The legitimate use of generative AI for reasons such as translation or authorised dubbing of audio-video content to reach a broader audience can achieve positive outcomes. However, the unauthorised use of such technology for nefarious use to create manipulated media can have devastating consequences, including financial fraud, defamation, impersonation, etc. In light of the existing limitations of detection tools and redressal capabilities of platforms and companies, the incoming government must commit to not creating and/or using manipulated media for nefarious reasons as government actors and otherwise. The government must create solutions at the legal, policy, and societal levels for such emerging technologies in a way that balances the right to online free legitimate and legal speech and the right to receive information. In addition to working towards building technical capacity within the government and its allied organisations to tackle these emerging threats, media literacy should be a priority both in the digital and physical space, to raise awareness about the existence of and threats posed by these technologies.

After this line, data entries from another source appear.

(* ===== verification/Timers.v ===== *)
(** * Timer tables

    Models [TimerOwners], [Entry], [Timers], [WakeSlot], [take_upto] and [reached_wait] of
    crates/snare/src/clock.rs: what is due at each instant of a virtual clock, with an index from
    a registered wake to its place so that a cancel finds it at once.

    A [Waker] is opaque ([W]). An operation that would panic in the source (an [unwrap] of a
    missing entry, an index out of range) returns [None]; [timers_wf] is the invariant under which
    that never happens. *)

From S2P Require Import Prelude.

(** ** [TimerOwners]: a small vector, four owners inline and the rest in a [Vec] *)

Module Owners.

Record timer_owners := mk_owners {
  inline : list Z;     (* [u64; 4] *)
  len : nat;
  overflow : list Z;
}.

Abbreviation INLINE := 4%nat.

Definition default : timer_owners := mk_owners (replicate INLINE 0) 0 [].

(** [TimerOwners::iter] *)
Definition iter (o : timer_owners) : list Z :=
  take (Nat.min (len o) (length (inline o))) (inline o) ++ overflow o.

(** [TimerOwners::first] *)
Definition first (o : timer_owners) : option Z := head (iter o).

(** [TimerOwners::push] *)
Definition push (owner : Z) (o : timer_owners) : timer_owners :=
  if (len o <? length (inline o))%nat
  then mk_owners (<[len o := owner]> (inline o)) (S (len o)) (overflow o)
  else mk_owners (inline o) (S (len o)) (overflow o ++ [owner]).

(** [TimerOwners::pop] *)
Definition pop (o : timer_owners) : option Z * timer_owners :=
  if (len o =? 0)%nat then (None, o)
  else
    let n := (len o - 1)%nat in
    if (length (inline o) <=? n)%nat
    then (last (overflow o), mk_owners (inline o) n (take (length (overflow o) - 1) (overflow o)))
    else (inline o !! n, mk_owners (inline o) n (overflow o)).

(** [TimerOwners::swap_remove] *)
Definition swap_remove_owner (i : nat) (o : timer_owners) : timer_owners :=
  if (length (inline o) <=? i)%nat
  then mk_owners (inline o) (len o - 1) (swap_remove (i - length (inline o)) (overflow o))
  else
    let (last, o') := pop o in
    match last with
    | Some x => if (i <? len o')%nat then mk_owners (<[i := x]> (inline o')) (len o') (overflow o')
                else o'
    | None => o'
    end.

(** The array is full before anything overflows. *)
Record owners_wf (o : timer_owners) : Prop := {
  wf_inline : length (inline o) = INLINE;
  wf_overflow : length (overflow o) = (len o - INLINE)%nat;
}.

Lemma default_wf : owners_wf default.
Proof. by split. Qed.

Lemma length_iter o : owners_wf o → length (iter o) = len o.
Proof.
  intros [Hi Ho]. unfold iter. rewrite length_app, length_take, Hi, Ho. lia.
Qed.

Lemma iter_inline o : owners_wf o → (len o ≤ INLINE)%nat → iter o = take (len o) (inline o).
Proof.
  intros [Hi Ho] Hl. unfold iter. rewrite Hi. rewrite (Nat.min_l (len o)) by done.
  destruct (overflow o); [by rewrite app_nil_r|]. simpl in Ho. lia.
Qed.

Lemma iter_overflow o : owners_wf o → (INLINE ≤ len o)%nat → iter o = inline o ++ overflow o.
Proof.
  intros [Hi Ho] Hl. unfold iter. rewrite Hi, Nat.min_r by done. by rewrite <- Hi, firstn_all.
Qed.

Lemma push_spec owner o : owners_wf o →
  owners_wf (push owner o) ∧ iter (push owner o) = iter o ++ [owner].
Proof.
  intros Hwf. pose proof Hwf as [Hi Ho]. unfold push. rewrite Hi.
  destruct (Nat.ltb_spec (len o) INLINE) as [Hl|Hl].
  - assert (owners_wf (mk_owners (<[len o:=owner]> (inline o)) (S (len o)) (overflow o))) as Hwf'.
    { split; simpl; [by rewrite length_insert|]. lia. }
    split; [done|]. rewrite (iter_inline _ Hwf'), (iter_inline o) by (simpl; done || lia). simpl.
    rewrite (take_S_r _ _ owner) by (rewrite list_lookup_insert_eq; [done|lia]).
    by rewrite take_insert_ge.
  - assert (owners_wf (mk_owners (inline o) (S (len o)) (overflow o ++ [owner]))) as Hwf'.
    { split; simpl; [done|]. rewrite length_app; simpl. lia. }
    split; [done|]. rewrite (iter_overflow _ Hwf'), (iter_overflow o) by (simpl; done || lia). simpl.
    by rewrite app_assoc.
Qed.

Lemma pop_spec o : owners_wf o →
  owners_wf (pop o).2 ∧ (pop o).1 = last (iter o) ∧
  iter (pop o).2 = take (length (iter o) - 1) (iter o).
Proof.
  intros Hwf. pose proof Hwf as [Hi Ho]. rewrite length_iter by done. unfold pop.
  destruct (Nat.eqb_spec (len o) 0) as [Hz|Hz].
  { simpl. rewrite iter_inline, Hz by (done || lia). done. }
  rewrite Hi. destruct (Nat.leb_spec INLINE (len o - 1)) as [Hl|Hl]; simpl.
  - assert (owners_wf (mk_owners (inline o) (len o - 1)
      (take (length (overflow o) - 1) (overflow o)))) as Hwf'.
    { split; simpl; [done|]. rewrite length_take. lia. }
    split; [done|]. rewrite (iter_overflow _ Hwf'), (iter_overflow o) by (simpl; done || lia). simpl.
    destruct (overflow o) as [|x l _] using rev_ind.
    { simpl in Ho. lia. }
    rewrite app_assoc, !last_snoc, <- app_assoc. split; [done|].
    rewrite take_app_last. rewrite length_app in Ho. simpl in Ho.
    rewrite app_assoc, take_app_le by (rewrite length_app; lia).
    rewrite take_ge; [done|]. rewrite length_app. lia.
  - assert (owners_wf (mk_owners (inline o) (len o - 1) (overflow o))) as Hwf'.
    { split; simpl; [done|]. lia. }
    split; [done|]. rewrite (iter_inline _ Hwf'), (iter_inline o) by (simpl; done || lia).
    simpl. rewrite take_take, Nat.min_l by lia. split; [|done].
    rewrite last_lookup, length_take, Hi.
    rewrite lookup_take_lt by (lia). f_equal. lia.
Qed.

Lemma take_insert_lt_eq {A} (l : list A) n i x :
  (i < n)%nat → take n (<[i:=x]> l) = <[i:=x]> (take n l).
Proof. intros. by apply take_insert_lt. Qed.

(** [swap_remove] acts on the list of owners as [Vec::swap_remove] does. *)
Lemma swap_remove_owner_spec i o : owners_wf o → (i < len o)%nat →
  owners_wf (swap_remove_owner i o) ∧ iter (swap_remove_owner i o) = swap_remove i (iter o).
Proof.
  intros Hwf Hlt. pose proof Hwf as [Hi Ho]. unfold swap_remove_owner. rewrite Hi.
  destruct (Nat.leb_spec INLINE i) as [Hge|Hge].
  - assert (owners_wf (mk_owners (inline o) (len o - 1) (swap_remove (i - INLINE) (overflow o))))
      as Hwf'.
    { split; simpl; [done|]. rewrite length_swap_remove. lia. }
    split; [done|]. rewrite (iter_overflow _ Hwf'), (iter_overflow o) by (simpl; done || lia).
    simpl. destruct (overflow o) as [|x l _] using rev_ind.
    { simpl in Ho. lia. }
    rewrite app_assoc, !swap_remove_snoc, length_app. rewrite length_app in Ho. simpl in Ho.
    repeat case_decide; try lia; [done|].
    rewrite insert_app_r_alt by lia. by rewrite Hi.
  - pose proof (pop_spec o Hwf) as (Hpwf & Hpl & Hpi). destruct (pop o) as [x o'] eqn:Hp. simpl in *.
    pose proof (length_iter o Hwf) as Hli. pose proof (length_iter o' Hpwf) as Hli'.
    destruct (iter o) as [|y l _] using rev_ind; [simpl in *; lia|].
    rewrite last_snoc in Hpl. subst x. rewrite take_app_last in Hpi.
    rewrite length_app in Hli; simpl in Hli. rewrite Hpi in Hli'.
    rewrite swap_remove_snoc. destruct (Nat.ltb_spec i (len o')) as [Hl|Hl].
    + destruct (decide (i = length l)); [lia|].
      pose proof Hpwf as [Hi' Ho']. split.
      { split; simpl; [by rewrite length_insert|done]. }
      unfold iter in *. simpl in *. rewrite length_insert.
      rewrite take_insert_lt_eq by (rewrite Hi'; lia).
      rewrite <- insert_app_l, Hpi; [done|].
      rewrite length_take, Hi'. lia.
    + destruct (decide (i = length l)); [|lia]. done.
Qed.

End Owners.

(** ** [Entry] and [Timers] *)

(** [WakeSlot] *)
Inductive wake_slot := Pending (i : nat) | Held (i : nat).

#[export] Instance wake_slot_eq_dec : EqDecision wake_slot.
Proof. solve_decision. Defined.

Section timers.
Context {W : Type}.

(** [Entry]; the counters are [u32]s. *)
Record entry := mk_entry {
  waits : Z;
  events : Z;
  wakers : list (Z * option Z * W);
  awaiting : list Z;
  owners : Owners.timer_owners;
}.

Definition entry_default : entry := mk_entry 0 0 [] [] Owners.default.

(** [Entry::is_empty] *)
Definition is_empty (e : entry) : bool :=
  (waits e =? 0) && (events e =? 0) &&
  match wakers e with [] => true | _ => false end &&
  match awaiting e with [] => true | _ => false end.

(** [Entry::count] *)
Definition count (e : entry) : Z :=
  waits e + events e + Z.min (Z.of_nat (length (wakers e))) u32_max.

(** [Timers] *)
Record timers := mk_timers {
  entries : gmap Z entry;
  wake_deadlines : gmap Z (Z * wake_slot);
}.

Definition timers_default : timers := mk_timers ∅ ∅.

Definition waker_id (x : Z * option Z * W) : Z := x.1.1.

(** [entry(at).or_default()] *)
Definition entry_or_default (m : gmap Z entry) (at_ : Z) : entry :=
  default entry_default (m !! at_).

(** [Timers::register_wake] *)
Definition register_wake (t : timers) (at_ id : Z) (owner : option Z) (w : W) : timers :=
  let e := entry_or_default (entries t) at_ in
  mk_timers
    (<[at_ := mk_entry (waits e) (events e) (wakers e ++ [(id, owner, w)]) (awaiting e) (owners e)]>
       (entries t))
    (<[id := (at_, Pending (length (wakers e)))]> (wake_deadlines t)).

(** The loop of [Timers::take_wakers_at] over the drained wakers: where each now stands. *)
Fixpoint take_loop (at_ : Z) (hold : bool) (ws : list (Z * option Z * W)) (aw : list Z)
    (wd : gmap Z (Z * wake_slot)) : list Z * gmap Z (Z * wake_slot) :=
  match ws with
  | [] => (aw, wd)
  | w :: ws =>
      if hold
      then take_loop at_ hold ws (aw ++ [waker_id w]) (<[waker_id w := (at_, Held (length aw))]> wd)
      else take_loop at_ hold ws aw (delete (waker_id w) wd)
  end.

(** [Timers::take_wakers_at]: whether there were any, the wakers taken, and the table; [None]
    stands for the panic on a missing entry. *)
Definition take_wakers_at (t : timers) (at_ : Z) (hold : bool) : option (bool * list W * timers) :=
  e ← entries t !! at_;
  let any := match wakers e with [] => false | _ => true end in
  let '(aw, wd) := take_loop at_ hold (wakers e) (awaiting e) (wake_deadlines t) in
  Some (any, (λ w, w.2) <$> wakers e,
        mk_timers (<[at_ := mk_entry (waits e) (events e) [] aw (owners e)]> (entries t)) wd).

(** The end of the operations that may leave an entry with nothing due: it leaves the table. *)
Definition put_entry (at_ : Z) (e : entry) (m : gmap Z entry) : gmap Z entry :=
  if is_empty e then delete at_ m else <[at_ := e]> m.

(** [Timers::cancel_wake]: outer [None] for the panics; inner [None] for an unknown id, else the
    waker if it was not yet delivered. *)
Definition cancel_wake (t : timers) (id : Z) : option (option (option W) * timers) :=
  match wake_deadlines t !! id with
  | None => Some (None, t)
  | Some (at_, slot) =>
      let wd := delete id (wake_deadlines t) in
      e ← entries t !! at_;
      match slot with
      | Pending i =>
          w ← wakers e !! i;
          let ws := swap_remove i (wakers e) in
          let wd := match ws !! i with
                    | Some moved => <[waker_id moved := (at_, Pending i)]> wd
                    | None => wd
                    end in
          Some (Some (Some w.2),
                mk_timers (put_entry at_ (mk_entry (waits e) (events e) ws (awaiting e) (owners e))
                             (entries t)) wd)
      | Held i =>
          _ ← awaiting e !! i;
          let aw := swap_remove i (awaiting e) in
          let wd := match aw !! i with
                    | Some moved => <[moved := (at_, Held i)]> wd
                    | None => wd
                    end in
          Some (Some None,
                mk_timers (put_entry at_ (mk_entry (waits e) (events e) (wakers e) aw (owners e))
                             (entries t)) wd)
      end
  end.

(** [reached_wait]: a wait at or before [now] still registered. *)
Definition awaited (e : entry) : bool :=
  (0 <? waits e) || match awaiting e with [] => false | _ => true end.

Definition reached_wait (t : timers) (now : Z) : bool :=
  existsb (λ k, match entries t !! k with Some e => awaited e | None => false end)
    (keys_upto (entries t) now).

(** [take_upto]: drops every entry at or before [upto], with whether there was one and their
    wakers. [split_off] keeps the entries from [upto + 1] on, saturated. *)
Definition entry_ids (e : entry) : list Z := awaiting e ++ (waker_id <$> wakers e).

Definition take_upto (t : timers) (upto : Z) : bool * list W * timers :=
  let '(due, later) := split_off (entries t) (sat_add upto 1) in
  let es := omap (λ k, due !! k) (keys due) in
  let wd := foldl (λ wd e, foldl (λ wd id, delete id wd) wd (entry_ids e)) (wake_deadlines t) es in
  (match es with [] => false | _ => true end,
   es ≫= (λ e, (λ w, w.2) <$> wakers e),
   mk_timers later wd).

(** *** Single-entry updates the clock makes on a table *)

(** A wait of the thread of lineage [me], or an [event], added at [wake]. *)
Definition add_pending (t : timers) (wake : Z) (event : bool) (me : Z) : timers :=
  let e := entry_or_default (entries t) wake in
  let e' := if event
            then mk_entry (waits e) (events e + 1) (wakers e) (awaiting e) (owners e)
            else mk_entry (waits e + 1) (events e) (wakers e) (awaiting e)
                          (Owners.push me (owners e)) in
  mk_timers (<[wake := e']> (entries t)) (wake_deadlines t).

(** One table's turn of [Clock::unregister_timer]: [None] when no wait stands at [wake]. *)
Definition drop_wait (t : timers) (wake me : Z) : option timers :=
  e ← entries t !! wake;
  if 0 <? waits e then
    let os := match position (λ o, o =? me) (Owners.iter (owners e)) with
              | Some i => Owners.swap_remove_owner i (owners e)
              | None => (Owners.pop (owners e)).2
              end in
    Some (mk_timers
            (put_entry wake (mk_entry (waits e - 1) (events e) (wakers e) (awaiting e) os)
               (entries t))
            (wake_deadlines t))
  else None.

(** [Clock::unregister_event] on the participants' table. *)
Definition drop_event (t : timers) (wake : Z) : timers :=
  match entries t !! wake with
  | Some e =>
      if 0 <? events e then
        mk_timers
          (put_entry wake (mk_entry (waits e) (events e - 1) (wakers e) (awaiting e) (owners e))
             (entries t))
          (wake_deadlines t)
      else t
  | None => t
  end.

(** One entry's turn of [Clock::fire_upto]: its events dropped, its wakers taken, and the entry
    removed if nothing is left. *)
Definition fire_at (t : timers) (at_ : Z) (hold : bool) : option (bool * list W * timers) :=
  e ← entries t !! at_;
  let t := mk_timers
             (<[at_ := mk_entry (waits e) 0 (wakers e) (awaiting e) (owners e)]> (entries t))
             (wake_deadlines t) in
  '(taken, ws, t) ← take_wakers_at t at_ hold;
  e' ← entries t !! at_;
  Some (taken, ws,
        if is_empty e' then mk_timers (delete at_ (entries t)) (wake_deadlines t) else t).

End timers.

Arguments entry : clear implicits.
Arguments timers : clear implicits.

As always, we can’t do this without you

Here’s how you can help:

  1. Add to the agenda: We call on the IFF community and all those who are passionate about digital rights and policy in India to send us inputs, suggestions or feedback on our Digital Rights Manifesto. What is a digital rights issue that would make you cast your vote in favour of a candidate? What area or theme would you want the incoming government to focus on? Do you have different expectations or perspectives as a stakeholder in the tech-policy space? Tell us today! Write us an email at [email protected] or leave a message via any of our social media channels (linked at the bottom of this page). 
  2. Put us in touch with an electoral candidate or party: You can help by connecting or introducing us to electoral candidates, political parties, or anyone seeking legislative office through the next general and state elections. Please write to us at [email protected].
  3. Support IFF: As we dial up our advocacy efforts to uphold the demands of "Digital Nagriks" this election season, we take this opportunity to thank IFF's community of supporters, volunteers, donors and members. We are able to continue doing what we love, fighting for your rights only because of your unending affection and support. If you want to be a part of our journey, donate to us or sign up to become a member today!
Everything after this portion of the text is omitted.